I didn’t know what else to say.
“That’s okay, take a moment,” she said. “You want a drink or something? There isn’t much. Though it could be after last night you’re avoiding alcohol, right?”
I tried to rethink everything since I got back to my house that afternoon. Since even before that—from the moment I’d woken in this woman’s apartment to find a word daubed on her bathroom door, in what I’d thought had been her blood. I even took a faltering step to the side, to check I was seeing what I thought I was, not some ringer in makeup, that the effect worked from a different angle, that I couldn’t see through her. That she was real.
“How are you not . . .”
“Look again at the photos.”
I looked at the pictures on the coffee table. I saw my pool. I saw the floating body. Then I saw the naked back in the third picture, and realized I perhaps should have wondered why someone might bother to strip a body before reclothing it in a black lacy blouse—a garment distinctive enough to make a man jump to the wrong conclusion when confronted with a corpse in his pool.
“That wasn’t you.”
“Well, yeah, obviously.”
“So who . . . ?”
I put my hand over my mouth, suddenly convinced I was going to throw up.
“You can’t guess?”
Who else was there? Whose apartment was I standing in?

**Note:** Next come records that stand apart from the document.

(** X9: for any input rows, [process_csv_file] writes the header and
    then the line of every row whose cleaning and writing return, in
    input order and nothing else; it counts those rows as processed and
    the others as skipped, and reports the numbers of the skipped rows,
    counted from 1. *)
Theorem process_csv_file_isolates_every_row :
  forall (rows : list row),
    let st := process_csv_file_with clean emit rows in
    written st = writerow QUOTE_MINIMAL fieldnames :: lines_of clean emit rows
    /\ warnings st = failing_numbers clean emit 1 rows
    /\ (processed st + skipped st = List.length rows)%nat
    /\ List.length (written st) = S (processed st)
    /\ List.length (warnings st) = skipped st.
Proof.
  intros rows st. subst st. unfold process_csv_file_with.
  rewrite process_rows_spec.
  cbn [written processed skipped warnings after_header app Nat.add].
  split; [reflexivity|]. split; [reflexivity|].
  assert (Hlines : List.length (lines_of clean emit rows)
                   = List.length (filter (fun r => negb (raised (line_of clean emit r))) rows)).
  { unfold lines_of. induction rows as [|r rs IH]; [reflexivity|].
    cbn [flat_map filter]. rewrite length_app, IH.
    destruct (line_of clean emit r); reflexivity. }
  assert (Hfail : List.length (failing_numbers clean emit 1 rows)
                  = List.length (filter (fun r => raised (line_of clean emit r)) rows)).
  { clear Hlines. unfold failing_numbers. rewrite length_map. generalize 1%nat.
    induction rows as [|r rs IH]; intros n; [reflexivity|].
    cbn [List.length seq combine filter snd].
    destruct (raised (line_of clean emit r)); cbn [List.length]; now rewrite IH. }
  repeat split.
  - clear. induction rows as [|r rs IH]; [reflexivity|].
    cbn [filter List.length]. destruct (raised (line_of clean emit r));
      cbn [negb List.length]; lia.
  - cbn [List.length]. now rewrite Hlines.
  - exact Hfail.
Qed.

End Loop.

(** ** What a substitution lets through *)

Lemma forallb_rev (f : char -> bool) (s : str) : forallb f (rev s) = forallb f s.
Proof.
  induction s as [|c s IH]; [reflexivity|].
  cbn [rev forallb]. rewrite forallb_app, IH. cbn [forallb].
  rewrite andb_true_r. apply andb_comm.
Qed.

Lemma lstrip_forall (f : char -> bool) (s : str) :
  forallb f s = true -> forallb f (lstrip s) = true.
Proof.
  induction s as [|c s IH]; intros H; [reflexivity|].
  cbn [lstrip]. destruct (isspace c); [|exact H].
  apply IH. now apply forallb_tail in H.
Qed.
Lemma ConvertToEscapedString_body_plain :
  forall (value : list Z) (index : Z) (resultValue : list Z),
    plain_char (at_ value index) = true ->
    ConvertToEscapedString_body value index resultValue
    = Ok (index, resultValue ++ [at_ value index]).
Proof.
  intros value index resultValue H.
  apply plain_char_spec in H. destruct H as (Hc & Hq & Hb).
  unfold ConvertToEscapedString_body.
  set (c := at_ value index) in *.
  norm_chars.
  repeat match goal with
         | |- context [c =? ?k] =>
             let E := fresh in
             destruct (Z.eqb_spec c k) as [E | E]; [ exfalso; lia | clear E ]
         end.
  destruct (ascii_bits c ltac:(lia)) as [Hhigh _]. rewrite Hhigh.
  cbn [Z.eqb].
  destruct (Z.ltb_spec c 31); [ lia | ].
  cbn [bind Nat.sub read_continuation]. rewrite to_char_small by lia. reflexivity.
Qed.

Lemma ConvertToEscapedString_loop_plain :
  forall (p : list Z) (fuel : nat) (value : list Z) (index : Z) (resultValue : list Z),
    plain_string p = true ->
    0 <= index ->
    from index value = p ->
    (length p < fuel)%nat ->
    ConvertToEscapedString_loop fuel value index resultValue = Ok (resultValue ++ p).
Proof.
  induction p as [| c p IH]; intros fuel value index resultValue Hp Hi Hfrom Hfuel.
  - destruct fuel as [| fuel]; [ cbn in Hfuel; lia | ].
    cbn [ConvertToEscapedString_loop]. rewrite (from_nil _ _ Hi Hfrom).
    rewrite app_nil_r. reflexivity.
  - destruct fuel as [| fuel]; [ cbn in Hfuel; lia | ].
    cbn [plain_string forallb] in Hp. apply andb_prop in Hp. destruct Hp as [Hc Hp].
    cbn [ConvertToEscapedString_loop].
    read_char Hfrom Hat Hsz. rewrite Hsz.
    rewrite ConvertToEscapedString_body_plain by (rewrite Hat; exact Hc).
    cbn [bind]. rewrite Hat.
    rewrite (IH fuel value (index + 1) (resultValue ++ [c]) Hp ltac:(lia) Hfrom)
      by (cbn [length] in Hfuel; lia).
    rewrite <- app_assoc. reflexivity.
Qed.
Fixpoint userByScreenNameLoop (queryIds : list string) (screenName : string)
    (lastError : option string) : M UserLookupResult :=
  match queryIds with
  | [] => ret (LookupFail (default "Unknown error looking up user" lastError))
  | queryId :: rest =>
      let* turn := userByScreenNameAttempt screenName queryId in
      match turn with
      | inl result => ret result
      | inr error => userByScreenNameLoop rest screenName (Some error)
      end
  end.

Definition getUserByScreenNameGraphQL (screenName : string)
    : M UserLookupResult :=
  userByScreenNameLoop
    ["xc8f1g7BYqr6VTzTbvNlGw"; "qW5u-DAuXpMEG0zA1F7UGQ";
     "sLVLhk0bGj3MVFEKTdax1w"]
    screenName None.

(** [data.id ? String(data.id) : null] *)
Definition idIfTruthy (i : option (string + Z)) : option string :=
  match i with
  | Some (inl s) => if String.eqb s "" then None else Some s
  | Some (inr n) => if n =? 0 then None else Some (pretty n)
  | None => None
  end.

(** One turn of the loop over the REST URLs. *)
Definition usersShowAttempt (cleanUsername : string) (url : Url)
    : M (UserLookupResult + string) :=
  tryCatch
    (let* headers := getHeaders in
     let* response := fetchWithTimeout url GET headers NoBody in
     if negb (ok response) then
       let* text := await (text response) in
       if status response =? 404
       then ret (inl (LookupFail ("User @" +:+ cleanUsername +:+ " not found")))
       else ret (inr (httpError response text))
     else
       let* data := await (json response) in
       let userId := orUndefined (id_str data) (idIfTruthy (id data)) in
       if negb (truthy userId) then
         ret (inr "Could not parse user ID from response")
       else
         ret (inl (LookupOk (default "" userId)
                     (default cleanUsername (screen_name data)) (name data))))
    (λ error, ret (inr error)).

Fixpoint usersShowLoop (urls : list Url) (cleanUsername : string)
    (lastError : option string) : M UserLookupResult :=
  match urls with
  | [] => ret (LookupFail (default "Unknown error looking up user" lastError))
  | url :: rest =>
      let* turn := usersShowAttempt cleanUsername url in
      match turn with
      | inl result => ret result
      | inr error => usersShowLoop rest cleanUsername (Some error)
      end
  end.

Definition getUserIdByUsername (username : string) : M UserLookupResult :=
  let cleanUsername := normalizeHandle username in
  if negb (truthy cleanUsername) then
    ret (LookupFail ("Invalid username: " +:+ username))
  else
    let cleanUsername := default "" cleanUsername in
    let* graphqlResult := getUserByScreenNameGraphQL cleanUsername in
    match graphqlResult with
    | LookupOk _ _ _ => ret graphqlResult
    | LookupFail error =>
        if includes "not found or unavailable" error then ret graphqlResult
        else
          usersShowLoop
            [UsersShowUrl "https://x.com/i/api" cleanUsername;
             UsersShowUrl "https://api.twitter.com" cleanUsername]
            cleanUsername (Some error)
    end.

(** [Array.from(new Set([primary, 'zs_jFPFT78rBpXv9Z3U2YQ']))] *)
Definition getAboutAccountQueryIds : M (list string) :=
  let* primary := getQueryId "AboutAccountQuery" in
  ret (if String.eqb primary "zs_jFPFT78rBpXv9Z3U2YQ" then [primary]
       else [primary; "zs_jFPFT78rBpXv9Z3U2YQ"]).

(** One turn of the loop of [tryOnce]: [inl p] is a successful [return],
    [inr (e, b)] leaves [e] in [lastError] and tells whether the turn saw a
    404. *)
Definition aboutAccountAttempt (cleanUsername queryId : string)
    : M (AboutProfile + string * bool) :=
  let url := OperationUrl queryId "AboutAccountQuery"
               [("screenName", cleanUsername)] in
  tryCatch
    (let* headers := getHeaders in
     let* response := fetchWithTimeout url GET headers NoBody in
     if negb (ok response) then
       let* text := await (text response) in
       if status response =? 404
       then ret (inr ("HTTP " +:+ pretty (status response), true))
       else ret (inr (httpError response text, false))
     else
       let* data := await (json response) in
       match errors data with
       | Some (e :: es) =>
           ret (inr (String.concat ", " (message <$> e :: es), false))
       | _ =>
           match about_profile data with
           | None => ret (inr ("Missing about_profile in response", false))
           | Some aboutProfile => ret (inl aboutProfile)
           end
       end)
    (λ error, ret (inr (error, false))).

(** The result of [tryOnce], with its [had404] flag. *)
Fixpoint aboutAccountLoop (queryIds : list string) (cleanUsername : string)
    (lastError : option string) (had404 : bool)
    : M (AboutAccountResult * bool) :=
  match queryIds with
  | [] =>
      ret (AboutFail
             (default "Unknown error fetching account details" lastError),
           had404)
  | queryId :: rest =>
      let* turn := aboutAccountAttempt cleanUsername queryId in
      match turn with
      | inl aboutProfile => ret (AboutOk aboutProfile, had404)
      | inr (error, saw404) =>
          aboutAccountLoop rest cleanUsername (Some error) (had404 || saw404)
      end
  end.

Definition isAboutOk (r : AboutAccountResult) : bool :=
  match r with AboutOk _ => true | AboutFail _ => false end.

(** Modelled from the spec: [withRefreshedQueryIdsOn404], which is not among
    the sources. On HTTP 404 the query IDs are force-refreshed and the
    attempt is made once more; its result is then final. *)
Definition withRefreshedQueryIdsOn404 (attempt : M (AboutAccountResult * bool))
    : M AboutAccountResult :=
  let* first := attempt in
  if isAboutOk first.1 || negb first.2 then ret first.1
  else
    refreshQueryIds ;;
    let* second := attempt in
    ret second.1.

Definition getUserAboutAccount (username : string) : M AboutAccountResult :=
  let cleanUsername := normalizeHandle username in
  if negb (truthy cleanUsername) then
    ret (AboutFail ("Invalid username: " +:+ username))
  else
    let cleanUsername := default "" cleanUsername in
    let tryOnce :=
      let* queryIds := getAboutAccountQueryIds in
      aboutAccountLoop queryIds cleanUsername None false in
    let* result := withRefreshedQueryIdsOn404 tryOnce in
    match result with
    | AboutOk aboutProfile => ret (AboutOk aboutProfile)
    | AboutFail error => ret (AboutFail error)
    end.

(** *** Paginated reads *)

(** Modelled from the spec: the [fetchPage] closure of a paginated read (the
    timeline, list, bookmark and follow mixins are not among the sources).
    It performs one request through the executor, turns a thrown error, an
    HTTP error status or an API-level error list into a failed page, and
    otherwise gives the parsed items with the value of the [Bottom] cursor. *)
Definition fetchTimelinePage (operationName : string) (cursor : option string)
    : M (Paginator.CursorPage TimelineTweet) :=
  tryCatch
    (let* queryId := getQueryId operationName in
     let url :=
       OperationUrl queryId operationName
         (match cursor with Some c => [("cursor", c)] | None => [] end) in
     let* headers := getHeaders in
     let* response := fetchWithTimeout url GET headers NoBody in
     if negb (ok response) then
       let* text := await (text response) in
       ret (Paginator.PageErr (httpError response text))
     else
       let* data := await (json response) in
       match errors data with
       | Some (e :: es) =>
           ret (Paginator.PageErr (String.concat ", " (message <$> e :: es)))
       | _ => ret (Paginator.PageOk (timeline data) (bottom_cursor data))
       end)
    (λ error, ret (Paginator.PageErr error)).

(** Modelled from the spec: a paginated read, [paginateCursor] driven by that
    closure, with the tweet id as identity key and the client's [sleep]. *)
Definition getAllTimeline (operationName : string) (cursor : option string)
    (maxPages pageDelayMs : option Z) (fuel : nat) (w : World)
    : option (Completion (Paginator.CursorPaginationResult TimelineTweet)
              * World) :=
  Paginator.paginateCursor fuel
    {| Paginator.cursor := cursor;
       Paginator.maxPages := maxPages;
       Paginator.pageDelayMs := pageDelayMs;
       Paginator.sleep := λ ms w, (sleep ms w).2;
       Paginator.getKey := tl_id;
       Paginator.fetchPage := fetchTimelinePage operationName |} w.

(** *** The retry/recovery policy, as the specification words it

    The requests the write path sends, by the world they leave in. *)
Definition sent (r : Request) (w : World) : World := after (EvFetch r) w.

Definition refreshed (w : World) : World := (refreshQueryIds w).2.

(** The identifier an operation resolves to in world [w]: the live cache's
    entry, or else the baked-in default. *)
Definition resolved (w : World) (operationName : string) : string :=
  default (QUERY_IDS operationName) (runtimeQueryIds w !! operationName).

Definition jsonHeadersOf (w : World) : Headers :=
  withContentType "application/json" (baseHeadersOf w).

Definition mutationRequest (tweetId : string) (w : World) (target : Url)
    (queryId : string) : Request :=
  requestOf w target POST
    (withReferer ("https://x.com/i/status/" +:+ tweetId) (jsonHeadersOf w))
    (GraphqlBody (EngagementVars tweetId) false queryId).

Definition createRequest (variables : CreateTweetVariables) (w : World)
    (target : Url) (queryId : string) : Request :=
  requestOf w target POST
    (withReferer "https://x.com/compose/post" (jsonHeadersOf w))
    (GraphqlBody (CreateTweetVars variables) true queryId).

Definition statusUpdateRequest (input : StatusUpdateInput) (w : World)
    : Request :=
  requestOf w StatusUpdateUrl POST
    (withReferer "https://x.com/compose/post"
       (withContentType "application/x-www-form-urlencoded" (baseHeadersOf w)))
    (FormBody (statusUpdateParams input)).

Definition is404 (c : Completion Response) : bool :=
  match c with
  | Normal response => status response =? 404
  | Abrupt _ => false
  end.

(** The state machine of a logical request. Attempt 1 goes to the operation's
    own URL, under the identifier resolved at the start. On HTTP 404,
    attempt 2: the query IDs are force-refreshed, the identifier resolved
    again, URL and body rebuilt, the request retried. On HTTP 404 again,
    attempt 3 goes to the generic endpoint with the same body, and whatever
    it gives is final. The policy gives the events of the attempts, what the
    last attempt came to, and the world it leaves. *)
Definition recoveryPolicy (mk : World → Url → string → Request)
    (operationName : string) (w : World)
    : list Event * Completion Response * World :=
  let q1 := resolved w operationName in
  let r1 := mk w (OperationUrl q1 operationName []) q1 in
  let c1 := net (trace w) r1 in
  if is404 c1 then
    let w1 := refreshed (sent r1 w) in
    let q2 := resolved w1 operationName in
    let r2 := mk w1 (OperationUrl q2 operationName []) q2 in
    let c2 := net (trace w1) r2 in
    let w2 := sent r2 w1 in
    if is404 c2 then
      let r3 := mk w2 GraphqlPostUrl q2 in
      ([EvFetch r1; EvRefreshQueryIds; EvFetch r2; EvFetch r3],
       net (trace w2) r3, sent r3 w2)
    else ([EvFetch r1; EvRefreshQueryIds; EvFetch r2], c2, w2)
  else ([EvFetch r1], c1, sent r1 w).

(** The number of calls of [fetch] among some events. *)
Definition fetches (evs : list Event) : nat :=
  length (omap (λ e, match e with EvFetch r => Some r | _ => None end) evs).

My voice was a croak between my fingers.
“Karren.”
“Yes. It is she. Target for your twisted affections, et cetera. I called her at your office this afternoon, saying I was a friend and that you were in trouble. She came running. Bitch was strong, though, when she realized none of the above was true. Scratched me quite badly.”
“But . . . why did you kill her?”
“Me? I haven’t killed anyone.” Her voice sounded brittle, false. She stepped back from the door, gesturing for me to come through. “Want to see who did?”
The door to the main bedroom was open. On the floor lay plastic sheeting covered in blood. Stained woodworking tools were scattered across it.